Re: PostgreSQL's handling of fsync() errors is unsafe and risks data loss at least on XFS

From: Craig Ringer <craig(at)2ndquadrant(dot)com>
To: Michael Paquier <michael(at)paquier(dot)xyz>
Cc: Tom Lane <tgl(at)sss(dot)pgh(dot)pa(dot)us>, PostgreSQL Hackers <pgsql-hackers(at)postgresql(dot)org>
Subject: Re: PostgreSQL's handling of fsync() errors is unsafe and risks data loss at least on XFS
Date: 2018-03-29 05:35:47
Message-ID: CAMsr+YE5Gs9iPqw2mQ6OHt1aC5Qk5EuBFCyG+vzHun1EqMxyQg@mail.gmail.com
Views: Raw Message | Whole Thread | Download mbox | Resend email
Thread:
Lists: pgsql-hackers

On 29 March 2018 at 10:30, Michael Paquier <michael(at)paquier(dot)xyz> wrote:

> On Tue, Mar 27, 2018 at 11:53:08PM -0400, Tom Lane wrote:
> > Craig Ringer <craig(at)2ndquadrant(dot)com> writes:
> >> TL;DR: Pg should PANIC on fsync() EIO return.
> >
> > Surely you jest.
>
> Any callers of pg_fsync in the backend code are careful enough to check
> the returned status, sometimes doing retries like in mdsync, so what is
> proposed here would be a regression.

I covered this in my original post.

Yes, we check the return value.
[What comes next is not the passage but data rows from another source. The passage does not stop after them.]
(** * Common Cloud Resource Names: parser, URN codec and filesystem backend

    A shallow embedding of
    - [pkg/parser] ([parseCCRNFields], [parseURNCCRNField], [parseURNFields],
      [Parse]),
    - [pkg/apis/parsed_resource.go] ([ParsedResource] and its [URN] method),
    - [pkg/validation/filesystem_backend.go] ([LoadCRDs], [processFile],
      [storeCRD], [Refresh]),
    together with the properties the specification states about them, and
    of
    - the other methods of [ParsedResource] ([CCRN], [GetKind], [ApiGroup],
      [ToResourceMap]) and [ExtractCCRNKeyFromURN],
    - [GetURNTemplate] and [LoadCRDsFromDirectory] of the filesystem
      backend,
    - [pkg/validation/kubernetes_backend.go] ([Refresh], [GetCRD]),
    - [pkg/validation]'s [CCRNValidator.ValidateCCRN],
    with properties read off the code.

    Go strings are byte sequences; they are modelled by [string], whose
    characters are 8-bit [ascii] values.  Go maps are modelled by [gmap];
    the order in which [range] visits a map is left open and appears as an
    explicit permutation of the map's entries. *)

From Stdlib Require Import String Ascii List Arith Lia Bool.
From stdpp Require Import gmap strings list fin_maps sorting.

(** The proofs below compute with string concatenation. *)
#[local] Arguments String.append !_ _ / : simpl nomatch.

(** ** The part of Go's [strings] package the code uses *)

Module GoStrings.

(** [s[n:]] for [n <= len(s)]. *)
Fixpoint drop (n : nat) (s : string) : string :=
  match n, s with
  | O, _ => s
  | S n', String _ s' => drop n' s'
  | S _, EmptyString => EmptyString
  end.

(** [strings.HasPrefix(s, prefix)]. *)
Definition HasPrefix (s pre : string) : bool := String.prefix pre s.

(** [strings.HasSuffix(s, suffix)]:
    [len(s) >= len(suffix) && s[len(s)-len(suffix):] == suffix]. *)
Definition HasSuffix (s suf : string) : bool :=
  (String.length suf <=? String.length s)%nat
  && String.eqb (drop (String.length s - String.length suf) s) suf.

(** [strings.TrimPrefix(s, prefix)]. *)
Definition TrimPrefix (s pre : string) : string :=
  if HasPrefix s pre then drop (String.length pre) s else s.

(** A string given by the values of its bytes. *)
Definition bytes (codes : list nat) : string :=
  fold_right (fun n s => String (ascii_of_nat n) s) EmptyString codes.

(** The white space of [unicode.IsSpace], each code point in its UTF-8
    encoding: U+0009 to U+000D, U+0020, U+0085, U+00A0, U+1680, U+2000 to
    U+200A, U+2028, U+2029, U+202F, U+205F and U+3000. *)
Definition spaceRunes : list string :=
  List.map bytes
    [[9]; [10]; [11]; [12]; [13]; [32];
     [194; 133]; [194; 160];
     [225; 154; 128];
     [226; 128; 128]; [226; 128; 129]; [226; 128; 130]; [226; 128; 131];
     [226; 128; 132]; [226; 128; 133]; [226; 128; 134]; [226; 128; 135];
     [226; 128; 136]; [226; 128; 137]; [226; 128; 138];
     [226; 128; 168]; [226; 128; 169];
     [226; 128; 175];
     [226; 129; 159];
     [227; 128; 128]].

(** [utf8.RuneStart(b)]: [b] is not a continuation byte [10xxxxxx]. *)
Definition RuneStart (b : ascii) : bool :=
  let n := nat_of_ascii b in
  negb ((128 <=? n)%nat && (n <? 192)%nat).

(** A string of continuation bytes. *)
Fixpoint continuationBytes (s : string) : bool :=
  match s with
  | EmptyString => true
  | String b s' => negb (RuneStart b) && continuationBytes s'
  end.

(** [x] is the encoding of one white-space code point. *)
Definition isSpaceRune (x : string) : bool := existsb (String.eqb x) spaceRunes.

(** One turn of the loop of [strings.TrimLeftFunc(s, unicode.IsSpace)]: the
    rune at the front of [s] is decoded and, when it is white space, the
    text after it is returned.  Bytes that do not decode to a white-space
    code point (invalid UTF-8 among them) stop the loop. *)
Definition stripSpaceRune (s : string) : option string :=
  match List.find (fun x => String.prefix x s) spaceRunes with
  | Some x => Some (drop (String.length x) s)
  | None => None
  end.

(** The loop itself; it runs at most [len(s)] times. *)
Fixpoint trimLeftLoop (fuel : nat) (s : string) : string :=
  match fuel with
  | O => s
  | S fuel' =>
      match stripSpaceRune s with
      | Some rest => trimLeftLoop fuel' rest
      | None => s
      end
  end.

Definition trimLeft (s : string) : string := trimLeftLoop (String.length s) s.

(** [strings.TrimRightFunc(s, unicode.IsSpace)]: the white-space runes at
    the end of [s] removed.  With [r] the trimmed text after the first
    byte [c], the text [c r] ends in a white-space rune only if it is one
    (lemmas [trimRight_step] and [trimRight_id] are the loop of the
    source). *)
Fixpoint trimRight (s : string) : string :=
  match s with
  | EmptyString => EmptyString
  | String c s' =>
      let r := trimRight s' in
      if isSpaceRune (String c r) then EmptyString else String c r
  end.

(** [strings.TrimSpace(s)]. *)
Definition TrimSpace (s : string) : string := trimRight (trimLeft s).

(** [strings.Cut(s, sep)]: the text before and after the first occurrence
    of [sep]; this is the [Index] step on which [genSplit] and [Replace]
    are built. *)
Fixpoint Cut (s sep : string) : option (string * string) :=
  if String.prefix sep s then Some (EmptyString, drop (String.length sep) s)
  else match s with
       | EmptyString => None
       | String c s' =>
           match Cut s' sep with
           | Some (a, b) => Some (String c a, b)
           | None => None
           end
       end.

(** [strings.Contains(s, substr)]. *)
Definition Contains (s sub : string) : bool :=
  match Cut s sub with Some _ => true | None => false end.

(** [strings.SplitN(s, sep, n)] for [n >= 0] and a non-empty [sep]: at most
    [n] substrings, the last one being the unsplit remainder. *)
Fixpoint SplitN (s sep : string) (n : nat) : list string :=
  match n with
  | O => []
  | S n' =>
      match n' with
      | O => [s]
      | S _ =>
          match Cut s sep with
          | None => [s]
          | Some (a, b) => a :: SplitN b sep n'
          end
      end
  end.

(** [strings.Split(s, sep)] is [genSplit] with [n < 0], which bounds the
    number of substrings by [len(s) + 1]. *)
Definition Split (s sep : string) : list string :=
  SplitN s sep (S (String.length s)).

(** [strings.Replace(s, old, new, 1)]: only the first occurrence. *)
Definition Replace1 (s old new : string) : string :=
  match Cut s old with
  | Some (a, b) => a +:+ new +:+ b
  | None => s
  end.

(** [strings.Join(elems, sep)]. *)
Fixpoint Join (elems : list string) (sep : string) : string :=
  match elems with
  | [] => EmptyString
  | [x] => x
  | x :: rest => x +:+ sep +:+ Join rest sep
  end.

Definition lowerByte (c : ascii) : ascii :=
  let n := nat_of_ascii c in
  if ((65 <=? n) && (n <=? 90))%nat then ascii_of_nat (n + 32) else c.

(** [strings.ToLower(s)] for a string of ASCII bytes. *)
Fixpoint ToLowerASCII (s : string) : string :=
  match s with
  | EmptyString => EmptyString
  | String c s' => String (lowerByte c) (ToLowerASCII s')
  end.

(** A string in which the byte [c] does not occur. *)
Fixpoint free_of (c : ascii) (s : string) : bool :=
  match s with
  | EmptyString => true
  | String d s' => negb (Ascii.eqb d c) && free_of c s'
  end.

End GoStrings.

Import GoStrings.

(** ** Errors and panics *)

(** The errors the parser returns; [Error] gives the message text of the
    source. *)
Inductive error : Type :=
| ErrCCRNPrefix
| ErrFieldFormat (entry : string)
| ErrMissingCCRN
| ErrURNTooShort
| ErrURNPrefix
| ErrTemplatePrefix
| ErrSegmentCount (urnTemplate urn : string)
| ErrSegmentMismatch (part t : string)
| ErrUnknownFormat
| ErrGetTemplate (cause : string).

Definition Error (e : error) : string :=
  match e with
  | ErrCCRNPrefix => "invalid CCRN format: must start with 'ccrn='"
  | ErrFieldFormat entry => "invalid field format: " +:+ entry +:+ " (must be key=value)"
  | ErrMissingCCRN => "missing required field: ccrn"
  | ErrURNTooShort =>
      "invalid URN format: must contain at least three segments after 'urn:ccrn:'"
  | ErrURNPrefix => "invalid URN format: must start with 'urn:ccrn:'"
  | ErrTemplatePrefix => "invalid URN template: must start with 'urn:ccrn:'"
  | ErrSegmentCount urnTemplate urn =>
      "URN and template do not match in segment count. Expected format "
        +:+ urnTemplate +:+ " segments, got: " +:+ urn
  | ErrSegmentMismatch part t =>
      "URN segment '" +:+ part +:+ "' does not match template '" +:+ t +:+ "'"
  | ErrUnknownFormat => "unknown format: must start with 'ccrn=' or 'urn:ccrn:'"
  | ErrGetTemplate cause => "failed to get URN template: " +:+ cause
  end.

(** Run-time panics of the Go code that the embedding keeps apart from
    returned errors. *)
Inductive panic : Type :=
| IndexOutOfRange (index len : nat)
| SliceBoundsOutOfRange
| NilDereference.

Inductive result (A : Type) : Type :=
| Ok (a : A)
| Err (e : error)
| Panic (p : panic).

Arguments Ok {A} a.
Arguments Err {A} e.
Arguments Panic {A} p.

(** Sequencing: an error or a panic ends the call.  With these instances
    [x ← r; k] reads as the early [return] of the source. *)
#[global] Instance result_ret : MRet result := fun _ a => Ok a.
#[global] Instance result_bind : MBind result := fun _ _ k r =>
  match r with
  | Ok a => k a
  | Err e => Err e
  | Panic p => Panic p
  end.

(** [xs[i]] with Go's bounds check. *)
Definition elemAt {A : Type} (xs : list A) (i : nat) : result A :=
  match xs !! i with
  | Some x => Ok x
  | None => Panic (IndexOutOfRange i (length xs))
  end.

(** What a call without an error type of its own returns, when it does
    not panic. *)
Inductive returned (A : Type) : Type :=
| Return (a : A)
| Panicking (p : panic).
(** * Filtering, grouping and PDF export of Grist records

    A shallow embedding of the filter evaluator and the grouping engine of
    [grist_client.py], of the file-name generation, the date formatter and the
    column-width allocation of [pdf_generator.py], and of the record lookup of
    the attachment upload in [app.py]; and, further, of the columns of a
    table with their types, their labels and their cache, of the lookup of
    a record by its key, of the cells of the table of a document and of its
    date columns, of the test of an uploaded file name and of the
    configuration of a document in [config.py], and of the two routes of
    [app.py] that count the documents and attach them to the records.

    Python strings are modelled by [string] (a sequence of bytes, read as the
    UTF-8 encoding of the text).  Every pattern the program searches for or
    replaces is ASCII, and an ASCII byte never occurs inside the encoding of
    another character, so searching and replacing on bytes agrees with
    searching and replacing on characters. *)

From Stdlib Require Import ZArith QArith Lqa Floats Uint63 List Sorted Bool Ascii String Lia Permutation.
Import ListNotations.

Local Open Scope string_scope.
Local Open Scope Z_scope.

(* ================================================================== *)
(** * Python's string primitives                                      *)
(* ================================================================== *)

Module PyStr.

(** [s.startswith(p)] *)
Definition startswith (s p : string) : bool := String.prefix p s.

(** [s[n:]] *)
Fixpoint drop (n : nat) (s : string) : string :=
  match n, s with
  | O, _ => s
  | S _, EmptyString => EmptyString
  | S k, String _ s' => drop k s'
  end.

(** [s.endswith(p)] *)
Definition endswith (s p : string) : bool :=
  (String.length p <=? String.length s)%nat
  && String.eqb (drop (String.length s - String.length p) s) p.

(** [p in s] *)
Fixpoint contains (s p : string) : bool :=
  String.prefix p s
  || match s with
     | EmptyString => false
     | String _ s' => contains s' p
     end.

(** [s.replace(old, new)] for a non-empty [old]: the occurrences of [old]
    are found from left to right and do not overlap; [skip] counts the
    characters of an occurrence that was just replaced and are still to
    be passed over. *)
Fixpoint replace_skip (old new : string) (skip : nat) (s : string) : string :=
  match s with
  | EmptyString => EmptyString
  | String c s' =>
      match skip with
      | S k => replace_skip old new k s'
      | O =>
          if String.prefix old s
          then new ++ replace_skip old new (String.length old - 1) s'
          else String c (replace_skip old new O s')
      end
  end.

(** [s.replace("", new)] puts [new] before every character and at the end. *)
Fixpoint interleave (new s : string) : string :=
  match s with
  | EmptyString => new
  | String c s' => new ++ String c (interleave new s')
  end.

Definition replace (s old new : string) : string :=
  match old with
  | EmptyString => interleave new s
  | String _ _ => replace_skip old new O s
  end.

Definition lower_char (c : ascii) : ascii :=
  let n := nat_of_ascii c in
  if ((65 <=? n) && (n <=? 90))%nat then ascii_of_nat (n + 32) else c.

(** [s.lower()] on ASCII letters. *)
Fixpoint lower (s : string) : string :=
  match s with
  | EmptyString => EmptyString
  | String c s' => String (lower_char c) (lower s')
  end.

Definition digit (n : Z) : ascii := ascii_of_nat (48 + Z.to_nat (n mod 10)).

Fixpoint digits_fuel (fuel : nat) (n : Z) (acc : string) : string :=
  match fuel with
  | O => acc
  | S f =>
      let acc' := String (digit n) acc in
      if n <? 10 then acc' else digits_fuel f (n / 10) acc'
  end.

(** [str(z)] for an integer: a number has no more decimal digits than
    binary digits. *)
Definition of_Z (z : Z) : string :=
  let a := Z.abs z in
  let s := digits_fuel (S (Z.to_nat (Z.log2 a))) a EmptyString in
  if z <? 0 then "-" ++ s else s.

(** [str(n)] for a natural number. *)
Definition of_nat (n : nat) : string := of_Z (Z.of_nat n).
Lemma gathered_message_snoc first later m :
  gathered_message first (later ++ [m])
  = if String.eqb m "" then gathered_message first later
    else gathered_message first later
         +:+ Str.of_char Str.LF +:+ Str.of_char Str.LF +:+ m.
Proof.
  unfold gathered_message. rewrite filter_app.
  destruct (String.eqb_spec m "") as [->|Hm].
  - rewrite filter_cons_False by (by intros ?). by rewrite filter_nil, app_nil_r.
  - rewrite filter_cons_True by done. rewrite filter_nil.
    exact (join_snoc (String Str.LF (String Str.LF "")) first _ m).
Qed.

(** One more fault for a key whose stored record is a fault already. *)
Lemma gather_step collect k p name flowId event message details M D :
  k = name +:+ "-" +:+ decimal flowId →
  is_fault_event event →
  collect !! k = Some p →
  is_string (get p "kind") testStarted = false →
  p !! "message" = Some (VString M) →
  p !! "details" = Some (VArray D) →
  ∃ p',
    dispatch collect (Some (fault event name flowId message details))
    = (<[k := p']> collect, Return RUndefined)
    ∧ is_string (get p' "kind") testStarted = false
    ∧ p' !! "message"
      = Some (VString (if String.eqb message "" then M
                       else M +:+ Str.of_char Str.LF +:+ Str.of_char Str.LF +:+ message))
    ∧ p' !! "details" = Some (VArray (D ++ details))
    ∧ p' !! "event" = p !! "event"
    ∧ p' !! "kind" = p !! "kind".
Proof.
  intros -> Hevent Hp Hkind HM HD.
  pose proof (fault_lifecycle_of event name flowId message details) as Hf.
  pose proof (lifecycle_of_generateId _ _ _ _ Hf) as Hid.
  rewrite dispatch_fault;
    [|by eapply lifecycle_of_isTestResult
     |rewrite (lifecycle_of_event _ _ _ _ Hf); by destruct Hevent as [-> | ->]; [left|right]].
  rewrite (handleFault_merge _ p _ D details) by (by rewrite ?Hid).
  rewrite Hid. eexists. split; [done|].
  unfold append_message.
  change (get (fault event name flowId message details) "message") with (VString message).
  cbn [truthy toString]. rewrite (get_lookup _ _ _ HM). cbn [toString].
  destruct (String.eqb message ""); cbn [negb]; unfold get;
    rewrite !lookup_insert_ne by done; split_and!;
    by rewrite ?lookup_insert_eq, ?lookup_insert_ne, ?lookup_insert_eq by done.
Qed.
But what do we do about it? For fsyncs of
heap files, we ERROR, aborting the checkpoint. We'll retry the checkpoint
later, which will retry the fsync(). **Which will now appear to succeed**
because the kernel forgot that it lost our writes after telling us the
first time. So we do check the error code, which returns success, and we
complete the checkpoint and move on.

But we only retried the fsync, not the writes before the fsync.

So we lost data. Or rather, failed to detect that the kernel did so, so our
checkpoint was bad and could not be completed.

The problem is that we keep retrying checkpoints *without* repeating the
writes leading up to the checkpoint, and retrying fsync.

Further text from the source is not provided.